> _PROBLEM REQUIREMENTS_
Look for the line that has "repeat (apply elem_of_cons" in the material below; please repeat it and every line after it, exactly, up to and including the line that has "- apply (H1", and nothing else.

> _DATA FOR THE TASK_
------------------------------------------------------------
(** ** Safety *)

(** C15: Sessions of a client are safe: after any sequence of the calls of [Call] that
    [allowed] admits (asking for roots, retaining, releasing, navigating, detaching, splicing
    and replacing), every further call that is allowed returns, without an assertion failing,
    a freed handle being read, or a loop running on; every reference held is to a live handle;
    and when all are released no handle is left.  What is allowed: the handles passed are
    owned; roots and replacements are well-formed green trees; a token asked for its siblings
    or neighbours has a parent; what is detached, spliced or spliced in is of a mutable tree;
    the range of a splice is within the children, and the elements spliced in are detached,
    distinct and not above the place; a replacement has the kind of what it replaces, has the
    live children of a mutable node in their places, and is not for a token of a mutable tree;
    and there is room for the counts, of references and of children, in 32 bits ([roomy]).
    The assertions on slots are on the values of the green trees there, not on their pointers. *)
Theorem red_session_safe h O : session h O ->
  (forall c, allowed h O c -> roomy h O c -> exists e h', perform c h = Ret (e, h')) /\
  (forall p, p ∈ O -> is_Some (cells h !! p)) /\
  (O = ∅ -> cells h = ∅ /\ slls h = ∅).
Proof.
  intros Hi%session_inv. split; [|split].
  - intros c Ha Hr. destruct (every_call h O c Hi Ha Hr) as (e & h' & E & _). by exists e, h'.
  - intros p Hp. destruct (inv_owned h O p Hi Hp) as [c Hc]. by exists c.
  - intros ->. pose proof (no_leak h Hi) as Hc. split; [done|]. apply map_empty. intros p. apply eq_None_not_Some. rewrite (inv_slls _ _ Hi p), Hc, lookup_empty. by intros [? ?].
Qed.

(** [ab-2] for [ab+1], whose first token has a handle. *)
Definition sample_difference : Green := green_node_alloc SK_BIN_EXPR [tok SK_IDENT "ab"; tok SK_MINUS "-"; tok SK_INT_LIT "2"].

Lemma sample_replace : allowed h3 ({[+ 1 +]} ⊎ {[+ 2 +]} ⊎ {[+ 3 +]}) (CallReplace (ELEM_NODE 2) sample_difference).
Proof.
  eexists. split; [split; [apply in_refs_l, in_refs_r; by apply gmultiset_elem_of_singleton|split; vm_compute; reflexivity]|].
  split; [apply alloc_ok; repeat constructor|]. split; [reflexivity|]. split; [reflexivity|]. exists 2. split; [done|].
  intros q d (c & Hc & ->)%lk_Some. apply elem_of_map_to_list in Hc. vm_compute in Hc.
  repeat (apply elem_of_cons in Hc as [[= -> ->]|Hc]; [by intros [=]|]); by apply elem_of_nil in Hc.
Qed.

(** The token of the sample detached, or its parent replaced, while the handles are held. *)
Lemma red_session_safe_witness : (exists e h', perform (CallDetach (ELEM_TOKEN 3)) h3 = Ret (e, h')) /\
  (exists e h', perform (CallReplace (ELEM_NODE 2) sample_difference) h3 = Ret (e, h')) /\ is_Some (cells h3 !! 2).
Proof.
  destruct (red_session_safe h3 _ session_3) as (H1 & H2 & _). split; [|split].
  - apply (H1 (CallDetach (ELEM_TOKEN 3))); [|small_room].
    eexists. split; [split; [apply in_refs_r; by apply gmultiset_elem_of_singleton|split; vm_compute; reflexivity]|].
    split; [vm_compute; reflexivity|]. apply few_small. vm_compute. reflexivity.
  - apply H1; [exact sample_replace|small_room].
  - apply H2, in_refs_l, in_refs_r. by apply gmultiset_elem_of_singleton.
Defined.

(** C16: What every session of these calls keeps: the count of a handle is the references held to it plus its
    live children; its parent is live, in the same mode, and has at the handle's index the
    green tree that the handle shows, also after edits; the ring of a mutable node is its
    live children in the order of their indices; and a mutable tree has one handle per place. *)
Theorem red_tree_invariant h O : session h O ->
  (forall p c, cells h !! p = Some c -> refcount c = N.of_nat (multiplicity p O + nch (cells h) p) /\ 0 < refcount c < 2 ^ 32) /\
  (forall q c p, cells h !! q = Some c -> parent c = Some p -> exists pc off, cells h !! p = Some pc /\
     mutable_ pc = mutable_ c /\ green_node_child (green pc) (index c) = Some (off, green c)) /\
  (forall p c, cells h !! p = Some c -> mutable_ c = true -> is_token c = false -> exists s, ring_rep (slls h) (first c) s /\
     forall k q, (k, q) ∈ s <-> exists d, cells h !! q = Some d /\ parent d = Some p /\ index d = k) /\
  (forall q q' c c', cells h !! q = Some c -> cells h !! q' = Some c' -> mutable_ c = true -> is_Some (parent c) -> parent c' = parent c ->
     index c' = index c -> q' = q).
Proof.
  intros Hi%session_inv. split; [apply (inv_refs _ _ Hi)|]. split; [|split].
  - intros q c p Hq Hp. destruct (t_parent _ _ (inv_tree _ _ Hi) q (info c) p (lk_cell _ _ _ Hq) Hp) as (i & (pc & Hpc & ->)%lk_Some & _ & Hm & off & Hg & _).
    by exists pc, off.
  - intros p c Hp Hm Ht. pose proof (inv_rings _ _ Hi p c Hp) as Hr. unfold ring_of in Hr. rewrite Hm, Ht in Hr. destruct Hr as (s & H1 & H2).
    exists s. split; [done|]. intros k q. rewrite (H2 k q). split.
    + intros (i & (d & Hd & ->)%lk_Some & Hi1 & Hi2). by exists d.
    + intros (d & Hd & Hp1 & Hp2). exists (info d). by split; [apply lk_cell|].
  - intros q q' c c' Hq Hq' Hm [p Hp] Hpp Hii. symmetry.
    apply (sibling_distinct h O Hi q (info c) q' (info c') p (lk_cell _ _ _ Hq) (lk_cell _ _ _ Hq')); [done|cbn; congruence|done|done].
Qed.

Lemma red_tree_invariant_witness : exists pc off, cells h3 !! 2 = Some pc /\ mutable_ pc = true /\
  green_node_child (green pc) 0 = Some (off, GreenToken SK_IDENT (bs "ab")).
Proof.
  destruct (red_tree_invariant h3 _ session_3) as (_ & H & _).
  exact (H 3 (mkCell 1 (Some 2) 0 true true (GreenToken SK_IDENT (bs "ab")) 0 None) 2 eq_refl eq_refl).
Defined.

(** ** Where a handle's text is *)

Lemma range_small (pre t post : list byte) : N.of_nat (length (pre ++ t ++ post)) < 2 ^ 32 ->
  u32 (N.of_nat (length pre)) = N.of_nat (length pre) /\ u32 (N.of_nat (length t)) = N.of_nat (length t).
Proof. rewrite !length_app. intros H. split; apply u32_small; lia. Qed.

(** The offset of a token, by its parent's. *)
Lemma token_offset_ok h O q c off : inv h O -> cells h !! q = Some c -> is_Some (parent c) -> node_abs_offset q h = Ret (off, h) ->
  token_abs_offset q h = Ret (off, h).
Proof.
  intros Hi Hq [par Ep]. unfold node_abs_offset, token_abs_offset, bind. rewrite (cell_at_ok _ _ _ Hq). cbn [obind]. destruct (mutable_ c) eqn:Em; [|done]. rewrite Ep.
  destruct (abs_offset_ok h O Hi q (info c) (lk_cell _ _ _ Hq)) as (r & rc & pi & o & Hr & Hrn & Hp & Hat & E).
  unfold node_abs_offset, bind in E. rewrite (cell_at_ok _ _ _ Hq) in E. cbn [obind] in E. rewrite Em in E. intros E'. rewrite E' in E. injection E as ->.
  assert (Hpath : path_to h r rc pi q) by done.
  destruct (path_to_parent h O r rc pi q (info c) par Hi Hpath (lk_cell _ _ _ Hq) Ep) as (pi' & pc & po & -> & (_ & _ & Hp') & Hpc & (_ & Hpm & o' & Hg & _) & Hat').
  rewrite green_at_snoc, Hat', Hg in Hat. injection Hat as Ho.
  destruct (path_offset h O Hi r rc pi' par Hr Hrn Hp') as (pc' & off' & Hpc' & Hat0 & Hlt & _ & Hsum). rewrite Hat0 in Hat'. injection Hat' as -> Hgp.
  apply lk_Some in Hpc as (pd & Hpd & ->). cbn in Hg, Hpm. rewrite (cell_at_ok _ _ _ Hpd). cbn [obind].
  unfold node_abs_offset, bind. rewrite (cell_at_ok _ _ _ Hpd). cbn [obind]. rewrite Hpm, Em.
  unfold steps, gets, bind. cbn [obind]. rewrite Hsum; [|pose proof (path_length h O Hi r pi' par Hp'); lia|lia]. cbn [obind]. unfold ret.
  unfold rel_offset. rewrite Hg, N.add_0_l, (u32_small po) by done. by rewrite N.add_comm, Ho.
Qed.

(** C18: A handle knows where it is: in both modes, and also after edits, the text of a live
    handle stands in the text of the root above it at the range that the handle reports,
    whether it is read as a node or, when it has a parent, as a token. *)
Theorem handle_range_exact h O q c : session h O -> cells h !! q = Some c -> exists r rc pi, cells h !! r = Some rc /\ parent rc = None /\
  at_path (lk h) r pi q /\
  (N.of_nat (length (green_text (green rc))) < 2 ^ 32 -> exists pre post, green_text (green rc) = pre ++ green_text (green c) ++ post /\
     let range := mkRange (N.of_nat (length pre)) (N.of_nat (length (green_text (green c)))) in
     syntax_node_text_range q h = Ret (range, h) /\ (is_Some (parent c) -> syntax_token_text_range q h = Ret (range, h))).
Proof.
  intros Hi%session_inv Hq. destruct (abs_offset_ok h O Hi q (info c) (lk_cell _ _ _ Hq)) as (r & ri & pi & off & (rc & Hr & ->)%lk_Some & Hrn & Hp & Hat & E).
  exists r, rc, pi. split; [done|]. split; [done|]. split; [done|]. intros Hlen. cbn in Hat, Hrn.
  pose proof (proj1 (t_info _ _ (inv_tree _ _ Hi) r _ (lk_cell _ _ _ Hr))) as Hok.
  destruct (green_at_text 0 (green rc) pi off (green c) Hok Hat) as (Hokc & pre & post & Et & Eo). exists pre, post. split; [done|].
  rewrite Et in Hlen. destruct (range_small _ _ _ Hlen) as [E1 E2]. rewrite (Eo ltac:(lia)), N.add_0_l, E1 in E.
  pose proof (green_ok_width _ Hokc) as Hw. rewrite E2 in Hw. split.
  - unfold syntax_node_text_range, bind. rewrite E. cbn [obind]. rewrite (cell_at_ok _ _ _ Hq). cbn [obind]. unfold ret. by rewrite Hw.
  - intros Hpar. unfold syntax_token_text_range, bind. rewrite (token_offset_ok h O q c _ Hi Hq Hpar E). cbn [obind]. rewrite (cell_at_ok _ _ _ Hq). cbn [obind]. unfold ret. by rewrite Hw.
Qed.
------------------------------------------------------------
> _SOLVED PROBLEM_
  repeat (apply elem_of_cons in Hc as [[= -> ->]|Hc]; [by intros [=]|]); by apply elem_of_nil in Hc.
Qed.

(** The token of the sample detached, or its parent replaced, while the handles are held. *)
Lemma red_session_safe_witness : (exists e h', perform (CallDetach (ELEM_TOKEN 3)) h3 = Ret (e, h')) /\
  (exists e h', perform (CallReplace (ELEM_NODE 2) sample_difference) h3 = Ret (e, h')) /\ is_Some (cells h3 !! 2).
Proof.
  destruct (red_session_safe h3 _ session_3) as (H1 & H2 & _). split; [|split].
  - apply (H1 (CallDetach (ELEM_TOKEN 3))); [|small_room].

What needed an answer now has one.